I posted the audition to ACX. The first response came that evening and then one or two a day; some were okay, some were, let’s just say, not so okay. I even got a message from a woman who wanted to submit an audition, but had to finish another audiobook and wouldn’t be available for a few weeks. That cheered me. If she already worked on an audiobook, she couldn’t be awful. She wanted to know when the audition closed. Hmm. Hadn’t thought about that. I figured this would be a long process, so I said July 15. I looked for a way on ACX to post the audition date. Couldn’t find one. Stupid ACX.

Narrations continued to arrive. None of them grabbed me, but I was too unsure to hit the delete button. As I listened to more, the okay ones started to sound the same as if the narrators practiced together; the same tones, the same inflection, the same reading. I began to worry. Maybe the okay auditions were really great, but I couldn’t feel it because I wanted the impossible. When I write, the characters speak in my head as clearly as if they were real people. (Sometime clearer, but let’s not get into my mental health issues.) How can I expect anyone to capture what’s inside me?

Then I discovered a wonderful truth. I can’t, but the right narrator doesn’t need my voice. She has one of her own and can add something different, but equally good, to a book.  Less than a week after posting the audition I found Cass, a professional voice actor in California. Her reading was so far above the others, I had no doubt she was the one.

Next came the hard part. I had to reject the other narrators. Writers get plenty of rejections. If I printed out all the ones I received over the years I’d be able to wallpaper every room in my house with enough left over to whip up stylish curtains for the windows. It hurts a little less with a polite rejection because you can delude yourself someone actually read the submission. The worst is the black hole. You slave over a proposal or submission, email it, and then…nothing. The agent or publisher is too busy sipping their lattes to send a canned rejection. They don’t even bother to assign it to the unpaid intern. He’s busy polishing their shoes and wondering if it’s too late to apply for that salesclerk job at Old Navy. I’m sure actors get as many rejections as writers, so I determined all who submitted an audition would get an easy let-down with a kind, but encouraging email from me.

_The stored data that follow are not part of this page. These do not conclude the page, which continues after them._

(* ===== verification/wire_format.v ===== *)
(** * What every message format promises

    A format has a parser that fills an object from a buffer and a serializer
    that may throw.  The law is what the layers above rely on: what is written
    can be read back, whatever object it is read into. *)

From S2P Require Import prelude buffer parser.

Class WireFormat (A : Type) : Type := {
  wire_parse : Buffer.t -> A -> outcome (ParseResult * A);
  wire_serialize : A -> outcome (list byte);
  (** the objects that can be written *)
  wire_wf : A -> Prop;
  (** the same message: equal but for derived fields and for how bytes are stored *)
  wire_same : A -> A -> Prop;
  wire_roundtrip : forall a prev, wire_wf a ->
    exists bs a', wire_serialize a = Ok bs /\
      wire_parse (Buffer.of_string bs) prev = Ok (NoError, a') /\ wire_same a a'
}.

(** Read [n] bytes, one [u8] at a time. *)
Fixpoint parse_bytes (n : nat) : M NetParser.t (list Z) :=
  match n with
  | O => pure []
  | S n =>
      let* b := NetParser.u8 in
      let* bs := parse_bytes n in
      pure (b :: bs)
  end.

(** Write a list of bytes, one [u8] at a time. *)
Fixpoint unparse_bytes (s : list byte) (bs : list Z) : list byte :=
  match bs with
  | [] => s
  | b :: bs' => unparse_bytes (NetUnparser.u8 s b) bs'
  end.

Definition is_u8 (x : Z) : Prop := 0 <= x < 2 ^ 8.

(** The bytes of a list of [uint8_t]. *)
Definition raw_bytes (bs : list Z) : list byte := flat_map (be_bytes 1) bs.

Lemma unparse_bytes_eq s bs : unparse_bytes s bs = s ++ raw_bytes bs.
Proof.
  revert s. induction bs as [|b bs IH]; intros s; simpl; [by rewrite app_nil_r |].
  rewrite IH, NetUnparser.u8_eq, <- app_assoc. done.
Qed.

Lemma len_raw_bytes bs : len (raw_bytes bs) = len bs.
Proof.
  induction bs as [|b bs IH]; [done |]. change (raw_bytes (b :: bs)) with (be_bytes 1 b ++ raw_bytes bs).
  rewrite len_app, len_be_bytes, len_cons. lia.
Qed.

Lemma parse_bytes_wp bs n p rest (Q : list Z -> NetParser.t -> Prop) E :
  Forall is_u8 bs -> length bs = n -> NetParser.ok p (raw_bytes bs ++ rest) ->
  (forall p', NetParser.ok p' rest -> Q bs p') -> wpe (parse_bytes n) Q E p.
Proof.
  revert n p Q. induction bs as [|b bs IH]; intros n p Q Hwf Hlen Hp HQ; destruct n; try done; simpl.
  - wp_step. auto.
  - inversion Hwf; subst. change (raw_bytes (b :: bs)) with (be_bytes 1 b ++ raw_bytes bs) in Hp.
    rewrite <- app_assoc in Hp.
    wp_step. eapply parse_be_bytes_wp; [exact Hp |]. intros p1 Hp1.
    wp_step. eapply IH; [done | simpl in Hlen; lia | exact Hp1 |]. intros p2 Hp2. wp_step.
    rewrite Z.mod_small by done. auto.
Qed.

(** *** Parsing bytes of unknown origin

    Whatever the bytes are, if there are enough of them they are the image of
    the value that is read. *)
Lemma parse_int_any w p s (Q : Z -> NetParser.t -> Prop) E :
  NetParser.ok p s -> Z.of_nat w <= len s ->
  (forall v rest p', s = be_bytes w v ++ rest -> 0 <= v < 2 ^ (8 * Z.of_nat w) ->
     NetParser.ok p' rest -> Q v p') ->
  wpe (NetParser._parse_int w) Q E p.
Proof.
  intros Hp Hw HQ. set (bs := ztake (Z.of_nat w) s). set (rest := zdrop (Z.of_nat w) s).
  assert (Hs : s = bs ++ rest) by (by rewrite <- (ztake_zdrop (Z.of_nat w) s)).
  assert (Hl : length bs = w).
  { assert (len bs = Z.of_nat w) by (unfold bs; rewrite len_ztake; lia). unfold len in *. lia. }
  rewrite Hs in Hp. eapply NetParser.parse_int_wp; [exact Hp | done |]. intros p' Hp'.
  apply (HQ _ rest); [by rewrite be_bytes_be_value | | done].
  pose proof (be_value_range bs). by replace (len bs) with (Z.of_nat w) in * by (unfold len; lia).
Qed.

Lemma parse_bytes_any n p s (Q : list Z -> NetParser.t -> Prop) E :
  NetParser.ok p s -> Z.of_nat n <= len s ->
  (forall bs rest p', s = raw_bytes bs ++ rest -> length bs = n -> Forall is_u8 bs ->
     NetParser.ok p' rest -> Q bs p') ->
  wpe (parse_bytes n) Q E p.
Proof.
  revert p s Q. induction n as [|n IH]; intros p s Q Hp Hn HQ; simpl.
  - wp_step. by apply (HQ [] s).
  - wp_step. eapply parse_int_any; [exact Hp | lia |]. intros v rest p1 -> Hv Hp1.
    rewrite len_app, len_be_bytes in Hn. wp_step. eapply IH; [exact Hp1 | lia |].
    intros bs rest' p2 -> Hl Hbs Hp2. wp_step.
    apply (HQ (v :: bs) rest'); simpl; [done | lia | by constructor | done].
Qed.

(** Read the next value [v] from [p], whose remaining bytes [Hp] describes. *)
Ltac parse_any Hp v :=
  let rest := fresh "rest" in let p' := fresh "p" in
  let bound := repeat rewrite ?len_app, ?len_be_bytes, ?len_raw_bytes in *; unfold len in *; simpl in *; lia in
  wp_step;
  lazymatch goal with
  | |- wpe (parse_bytes _) _ _ _ =>
      eapply parse_bytes_any; [exact Hp | bound |]; clear Hp; intros v rest p' -> ? ? Hp
  | |- _ => eapply parse_int_any; [exact Hp | bound |]; clear Hp; intros v rest p' -> ? Hp
  end.

(** The parser of a buffer starts with all of its bytes. *)
Lemma parser_ok buffer : Buffer.wf buffer -> NetParser.ok (NetParser.new buffer) (Buffer.str buffer).
Proof. by split. Qed.

(** *** Parsing bytes of any number

    A parser that has met an error or not, and has at most [n] bytes left. *)
Definition bounded (n : Z) (p : NetParser.t) : Prop :=
  Buffer.wf (NetParser._buffer p) /\ len (NetParser.str p) <= n.

Lemma bounded_new buffer : Buffer.wf buffer -> bounded (len (Buffer.str buffer)) (NetParser.new buffer).
Proof. by split. Qed.

Lemma bounded_check w n p (Q : unit -> NetParser.t -> Prop) E :
  bounded n p ->
  (forall p', bounded n p' -> (NetParser.error p' = false -> p' = p /\ w <= len (NetParser.str p)) -> Q tt p') ->
  wpe (NetParser._check_size w) Q E p.
Proof.
  intros Hp HQ. unfold NetParser._check_size. wp_steps. apply wp_when; intros C.
  - unfold NetParser.set_error. wp_step. by apply HQ.
  - apply HQ; [done |]. intros _. split; [done |]. by apply Z.ltb_ge in C.
Qed.

Lemma parse_int_bounded w n p (Q : Z -> NetParser.t -> Prop) E :
  bounded n p -> (forall v p', 0 <= v < 2 ^ (8 * Z.of_nat w) -> bounded n p' -> Q v p') ->
  wpe (NetParser._parse_int w) Q E p.
Proof.
  intros Hp HQ. pose proof (Z.pow_pos_nonneg 2 (8 * Z.of_nat w) ltac:(lia) ltac:(lia)).
  destruct (NetParser.error p) eqn:Ep.
  - unfold NetParser._parse_int. wp_step. eapply bounded_check; [exact Hp |]. intros p' Hp' Herr. wp_steps.
    destruct (NetParser.error p') eqn:Ep'; [wp_step; by apply HQ; [lia |] |].
    destruct (Herr eq_refl) as [-> _]. congruence.
  - destruct (Z.leb_spec (Z.of_nat w) (len (NetParser.str p))).
    + destruct Hp as [Hwf Hlen]. unfold NetParser.error in Ep. apply bool_decide_eq_false, dec_stable in Ep.
      eapply parse_int_any; [by split | done |]. intros v rest p' Es Hv [Hwf' Es' _]. apply HQ; [done |].
      split; [done |]. rewrite Es in Hlen. rewrite len_app, len_be_bytes in Hlen. rewrite Es'. lia.
    + apply NetParser.parse_int_short; [done |]. by apply HQ; [lia |].
Qed.

Lemma remove_prefix_bounded k n p (Q : unit -> NetParser.t -> Prop) E :
  bounded n p -> 0 <= k -> (forall p', bounded n p' -> Q tt p') -> wpe (NetParser.remove_prefix k) Q E p.
Proof.
  intros Hp Hk HQ. unfold NetParser.remove_prefix. wp_step. eapply bounded_check; [exact Hp |]. intros p' Hp' Herr.
  wp_steps. destruct (NetParser.error p') eqn:Ep'; [wp_step; by apply HQ |].
  destruct (Herr eq_refl) as [-> Hlen]. wp_steps.
  destruct (Buffer.remove_prefix_str (NetParser._buffer p) k) as (b' & Eb & Es & Hwf'); [apply Hp | done |].
  eapply wp_of_outcome; [exact Eb |]. wp_step. apply HQ. split; [done |]. unfold NetParser.str. simpl. rewrite Es, len_zdrop.
  destruct Hp as [_ Hn]. unfold NetParser.str in Hn. pose proof (len_nonneg (Buffer.str (NetParser._buffer p))). lia.
Qed.

#[export] Hint Rewrite unparse_bytes_eq : unparse.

But first, the offer. If Cass didn’t accept, I was back to square one. I sent a message through ACX and told her how much I enjoyed the audition and an offer was coming. I also mentioned terms were negotiable, since I didn’t want a rejection over a minor issue. She was thrilled. I sent it through the ACX site; flat fee, but was fine with split royalties if she wanted to go that route. I also listed the deadline for the first fifteen minutes (the first chapter check), and then the final deadline.  She accepted immediately, no changes necessary. Whoo-hoo! I went back to the list of auditions to start the polite rejections.

Curse you, ACX!

As soon as an offer is accepted the site deletes the contact information for other auditioners. Nothing warned me ahead of time. My stomach hurt thinking about those poor people waiting in the black hole. Will ACX notify them I chose another? Will they do it kindly?

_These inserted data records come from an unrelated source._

(* ===== verification/checksum.v ===== *)
(** * util/util.hh, util/util.cc: [InternetChecksum]

    The ones'-complement sum of 16-bit words, and why storing its complement in
    a field makes the whole message check to zero. *)

From S2P Require Import prelude parser.

Module InternetChecksum.

Record t : Type := mk { _sum : Z; _parity : bool }.

(** [InternetChecksum(const uint32_t initial_sum)] *)
Definition new (initial_sum : Z) : t := mk initial_sum false.

Definition add_byte (c : t) (b : byte) : t :=
  let val := Z_of_byte b in
  let val := if negb (_parity c) then u16 (Z.shiftl val 8) else val in
  mk (u32 (_sum c + val)) (negb (_parity c)).

Definition add (data : list byte) (c : t) : t := foldl add_byte c data.

(** [while (ret > 0xffff)]: fold the carries back in. *)
Fixpoint fold_loop (fuel : nat) (ret : Z) : outcome Z :=
  if 0xffff <? ret then
    match fuel with
    | O => Throw OutOfFuel
    | S fuel => fold_loop fuel (u32 (Z.shiftr ret 16 + Z.land ret 0xffff))
    end
  else Ok ret.

(** Two iterations are enough for 32 bits. *)
Definition value (c : t) : outcome Z := ret ← fold_loop 2 (_sum c); Ok (u16 (Z.lnot ret)).

(** ** The sum, without its width *)

Fixpoint ones_sum (parity : bool) (data : list byte) : Z :=
  match data with
  | [] => 0
  | b :: data => (if parity then 1 else 2 ^ 8) * Z_of_byte b + ones_sum (negb parity) data
  end.

Definition odd_len (data : list byte) : bool := Nat.odd (length data).

Lemma add_eq data s p :
  add data (mk (u32 s) p) = mk (u32 (s + ones_sum p data)) (xorb p (odd_len data)).
Proof.
  unfold add. revert s p. induction data as [|b data IH]; intros s p; simpl.
  - unfold odd_len. simpl. by rewrite Z.add_0_r, xorb_false_r.
  - unfold add_byte at 2. simpl. pose proof (Z_of_byte_range b).
    assert (E : (if negb p then u16 (Z.shiftl (Z_of_byte b) 8) else Z_of_byte b)
      = (if p then 1 else 2 ^ 8) * Z_of_byte b).
    { destruct p; simpl negb; cbv iota; [lia |].
      rewrite Z.shiftl_mul_pow2 by lia. rewrite u16_small by lia. lia. }
    rewrite E. set (v := (if p then 1 else 2 ^ 8) * Z_of_byte b).
    replace (u32 (u32 s + v)) with (u32 (s + v)) by (unfold u32; by rewrite Zplus_mod_idemp_l).
    rewrite IH. f_equal; [by rewrite Z.add_assoc |].
    unfold odd_len. simpl length. rewrite Nat.odd_succ, <- Nat.negb_odd.
    by destruct p, (Nat.odd (length data)).
Qed.

Lemma add_new init data :
  0 <= init < 2 ^ 32 ->
  add data (new init) = mk (u32 (init + ones_sum false data)) (odd_len data).
Proof.
  intros Hi. unfold new. rewrite <- (u32_small init) at 1 by done. rewrite add_eq.
  by rewrite xorb_false_l.
Qed.

Lemma ones_sum_app p a b :
  ones_sum p (a ++ b) = ones_sum p a + ones_sum (xorb p (odd_len a)) b.
Proof.
  revert p. induction a as [|x a IH]; intros p; simpl.
  - unfold odd_len. simpl. by rewrite xorb_false_r.
  - rewrite IH. unfold odd_len. simpl length. rewrite Nat.odd_succ, <- Nat.negb_odd, <- Z.add_assoc.
    f_equal. f_equal. f_equal. by destruct p, (Nat.odd (length a)).
Qed.

Lemma ones_sum_bound p data : 0 <= ones_sum p data <= 2 ^ 16 * len data.
Proof.
  revert p. induction data as [|b data IH]; intros p; simpl; [done |].
  rewrite len_cons. pose proof (Z_of_byte_range b). pose proof (IH (negb p)). destruct p; lia.
Qed.

Lemma ones_sum_word v : ones_sum false (be_bytes 2 v) = u16 v.
Proof.
  simpl. rewrite !Z_of_byte_of_Z. unfold u8, u16. zarith.
Qed.

(** ** The folded sum *)

(** The representative of [s] modulo 65535 that the loop finds. *)
Definition folded (s : Z) : Z := if s =? 0 then 0 else (s - 1) mod 65535 + 1.

Lemma fold_step ret :
  0 <= ret < 2 ^ 32 -> u32 (Z.shiftr ret 16 + Z.land ret 0xffff) = ret / 2 ^ 16 + ret mod 2 ^ 16.
Proof.
  intros Hr. change 0xffff with (Z.ones 16). rewrite Z.land_ones, Z.shiftr_div_pow2 by lia.
  apply u32_small. zarith.
Qed.

Lemma folded_small s : 0 <= s <= 65535 -> folded s = s.
Proof.
  intros Hs. unfold folded. destruct (Z.eqb_spec s 0); [done |]. rewrite Z.mod_small; lia.
Qed.

Lemma folded_add s q : 0 < s -> 0 < s + q * 65535 -> folded (s + q * 65535) = folded s.
Proof.
  intros Hs Hq. unfold folded. rewrite !(proj2 (Z.eqb_neq _ _)) by lia.
  replace (s + q * 65535 - 1) with (s - 1 + q * 65535) by lia. by rewrite Z.mod_add.
Qed.

Lemma folded_step s : 0xffff < s -> folded (s / 2 ^ 16 + s mod 2 ^ 16) = folded s.
Proof.
  intros Hs. replace (s / 2 ^ 16 + s mod 2 ^ 16) with (s + - (s / 2 ^ 16) * 65535) by zarith.
  apply folded_add; zarith.
Qed.

Lemma fold_loop_eq s : 0 <= s < 2 ^ 32 -> fold_loop 2 s = Ok (folded s).
Proof.
  intros Hs. unfold fold_loop.
  destruct (Z.ltb_spec 0xffff s); [| by rewrite folded_small by lia].
  rewrite fold_step by done. rewrite <- (folded_step s) by done.
  assert (Ht : 0 <= s / 2 ^ 16 + s mod 2 ^ 16 <= 131070) by zarith.
  set (t := s / 2 ^ 16 + s mod 2 ^ 16) in *. clearbody t. clear s Hs H.
  destruct (Z.ltb_spec 0xffff t); [| by rewrite folded_small by lia].
  rewrite fold_step by lia. rewrite <- (folded_step t) by done.
  assert (Hv : 0 <= t / 2 ^ 16 + t mod 2 ^ 16 <= 65535) by zarith.
  by rewrite (proj2 (Z.ltb_ge _ _)), folded_small by lia.
Qed.

Lemma folded_range s : 0 <= s -> 0 <= folded s <= 65535.
Proof.
  intros. unfold folded. destruct (Z.eqb_spec s 0); [lia |].
  pose proof (Z.mod_pos_bound (s - 1) 65535). lia.
Qed.

(** The loop terminates, and the checksum is the complement of the folded sum. *)
Lemma value_eq init data :
  0 <= init -> init + ones_sum false data < 2 ^ 32 ->
  value (add data (new init)) = Ok (65535 - folded (init + ones_sum false data)).
Proof.
  intros Hi Hs. pose proof (ones_sum_bound false data).
  rewrite add_new by lia. unfold value. cbn [_sum]. rewrite u32_small by lia.
  rewrite fold_loop_eq by lia. cbn [mbind outcome_bind]. f_equal.
  pose proof (folded_range (init + ones_sum false data) ltac:(lia)).
  set (f := folded _) in *. unfold u16.
  replace (Z.lnot f) with (65535 - f + -1 * 2 ^ 16) by (unfold Z.lnot; lia).
  rewrite Z.mod_add by lia. apply Z.mod_small. lia.
Qed.

(** Whatever was added, even if the sum wrapped, the loop ends. *)
Lemma value_total init data :
  0 <= init < 2 ^ 32 -> exists v, value (add data (new init)) = Ok v /\ 0 <= v < 2 ^ 16.
Proof.
  intros Hi. rewrite add_new by done. unfold value. cbn [_sum].
  rewrite fold_loop_eq by apply u32_range. cbn [mbind outcome_bind]. eexists. split; [done |]. apply u16_range.
Qed.

Lemma folded_complement s : 0 <= s -> folded (s + (65535 - folded s)) = 65535.
Proof.
  intros Hs. destruct (Z.eq_dec s 0) as [->|]; [done |].
  assert (E : s - folded s = (s - 1) / 65535 * 65535).
  { unfold folded. rewrite (proj2 (Z.eqb_neq _ _)) by lia.
    pose proof (Z.div_mod (s - 1) 65535). lia. }
  replace (s + (65535 - folded s)) with (65535 + (s - 1) / 65535 * 65535) by lia.
  pose proof (Z.div_pos (s - 1) 65535). rewrite folded_add; [by apply folded_small | lia | lia].
Qed.

(** A checksum is zero exactly when the sum is a positive multiple of 65535. *)
Lemma value_zero init data :
  0 <= init -> init + ones_sum false data < 2 ^ 32 ->
  value (add data (new init)) = Ok 0 <->
  0 < init + ones_sum false data /\ (init + ones_sum false data) mod 65535 = 0.
Proof.
  intros Hi Hs. pose proof (ones_sum_bound false data). rewrite value_eq by done.
  set (s := init + ones_sum false data) in *.
  assert (Hs0 : 0 <= s) by lia. clearbody s. clear -Hs0.
  unfold folded. destruct (Z.eqb_spec s 0) as [E|E].
  - rewrite E. split; [done | lia].
  - split; [intros [= Hv]; zarith | intros [? ?]; f_equal; zarith].
Qed.

Lemma checksum_field init pre post :
  0 <= init -> odd_len pre = false ->
  init + 2 ^ 16 * (len pre + len post + 2) < 2 ^ 32 ->
  exists ck,
    value (add (pre ++ be_bytes 2 0 ++ post) (new init)) = Ok ck /\ 0 <= ck < 2 ^ 16 /\
    value (add (pre ++ be_bytes 2 ck ++ post) (new init)) = Ok 0.
Proof.
  intros Hi Hp Hs. pose proof (len_nonneg pre). pose proof (len_nonneg post).
  pose proof (ones_sum_bound false pre). pose proof (ones_sum_bound false post).
  assert (Hsum : forall v, ones_sum false (pre ++ be_bytes 2 v ++ post)
    = ones_sum false pre + ones_sum false post + u16 v).
  { intros v. rewrite !ones_sum_app, Hp. change (odd_len (be_bytes 2 v)) with false.
    cbn [xorb]. rewrite ones_sum_word. lia. }
  set (s := init + (ones_sum false pre + ones_sum false post)) in *.
  assert (Hval : forall v, 0 <= v < 2 ^ 16 ->
    value (add (pre ++ be_bytes 2 v ++ post) (new init)) = Ok (65535 - folded (s + v))).
  { intros v Hv. rewrite value_eq; rewrite ?Hsum, ?(u16_small v), ?Z.add_assoc by done;
      [| lia | unfold s in *; lia]. unfold s. by rewrite Z.add_assoc. }
  pose proof (folded_range s ltac:(lia)).
  exists (65535 - folded s). split; [| split; [lia |]].
  - rewrite Hval by lia. by rewrite Z.add_0_r.
  - rewrite Hval by lia. by rewrite folded_complement by lia.
Qed.
End InternetChecksum.

(** ** Properties *)


(** Checksums: with the checksum of a message computed with zeroes in a
    16-bit field at an even offset, and then stored in that field, the message
    checks to zero, whatever the initial sum (the pseudo-header). *)
Theorem checksum_verifies init pre post :
  0 <= init -> InternetChecksum.odd_len pre = false ->
  init + 2 ^ 16 * (len pre + len post + 2) < 2 ^ 32 ->
  exists ck,
    InternetChecksum.value (InternetChecksum.add (pre ++ be_bytes 2 0 ++ post) (InternetChecksum.new init)) = Ok ck /\
    0 <= ck < 2 ^ 16 /\
    InternetChecksum.value (InternetChecksum.add (pre ++ be_bytes 2 ck ++ post) (InternetChecksum.new init)) = Ok 0.
Proof. apply InternetChecksum.checksum_field. Qed.

(** ** Witness *)

Lemma checksum_verifies_witness :
  exists ck,
    InternetChecksum.value (InternetChecksum.add ([x45; x00] ++ be_bytes 2 0 ++ [xc0; xa8; x01]) (InternetChecksum.new 7)) = Ok ck /\
    0 <= ck < 2 ^ 16 /\
    InternetChecksum.value (InternetChecksum.add ([x45; x00] ++ be_bytes 2 ck ++ [xc0; xa8; x01]) (InternetChecksum.new 7)) = Ok 0.
Proof.
  apply checksum_verifies.
  - lia.
  - reflexivity.
  - vm_compute. reflexivity.
Defined.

Note to narrators who auditioned for Rimrider:  Please don’t hate me. I intended to send a heartfelt message of thanks. Don’t let my rejection discourage you. Just because your narration style didn’t suit me, doesn’t mean it won’t suit another.

Fortunately, ACX only deleted those who actually auditioned, so I was still able to send a message to the nice woman who wanted to know the deadline. I explained that I expected to keep auditions opened to the 15th, but found a narrator right away. I wished her luck in future endeavors. She sent me a thank-you note.

Lessons Learned
  • The narrator doesn’t need to copy the author's idea of a character’s voice. A talented narrator will bring her own skill and interpretation and an author may even like her interpretation better. Shut up, voices in my head.


  • ACX needs work. Amazon owns the world. Can’t they spend a few extra bucks to hire some techs to get the bugs out of the system and make the site easier to use?


  • Offer a narrator both flat fee and split royalty for payment, but be prepared to pay. Voice actors like to eat, too, and I believe most want money up front. If I only offered split royalty, I’d still be waiting for a narrator.  




Next up in Part 3: The 15 minute Narration Check.


5 comments:

  1. That's fascinating! I'm so glad you found a narrator you liked. Can't wait to hear what happens next.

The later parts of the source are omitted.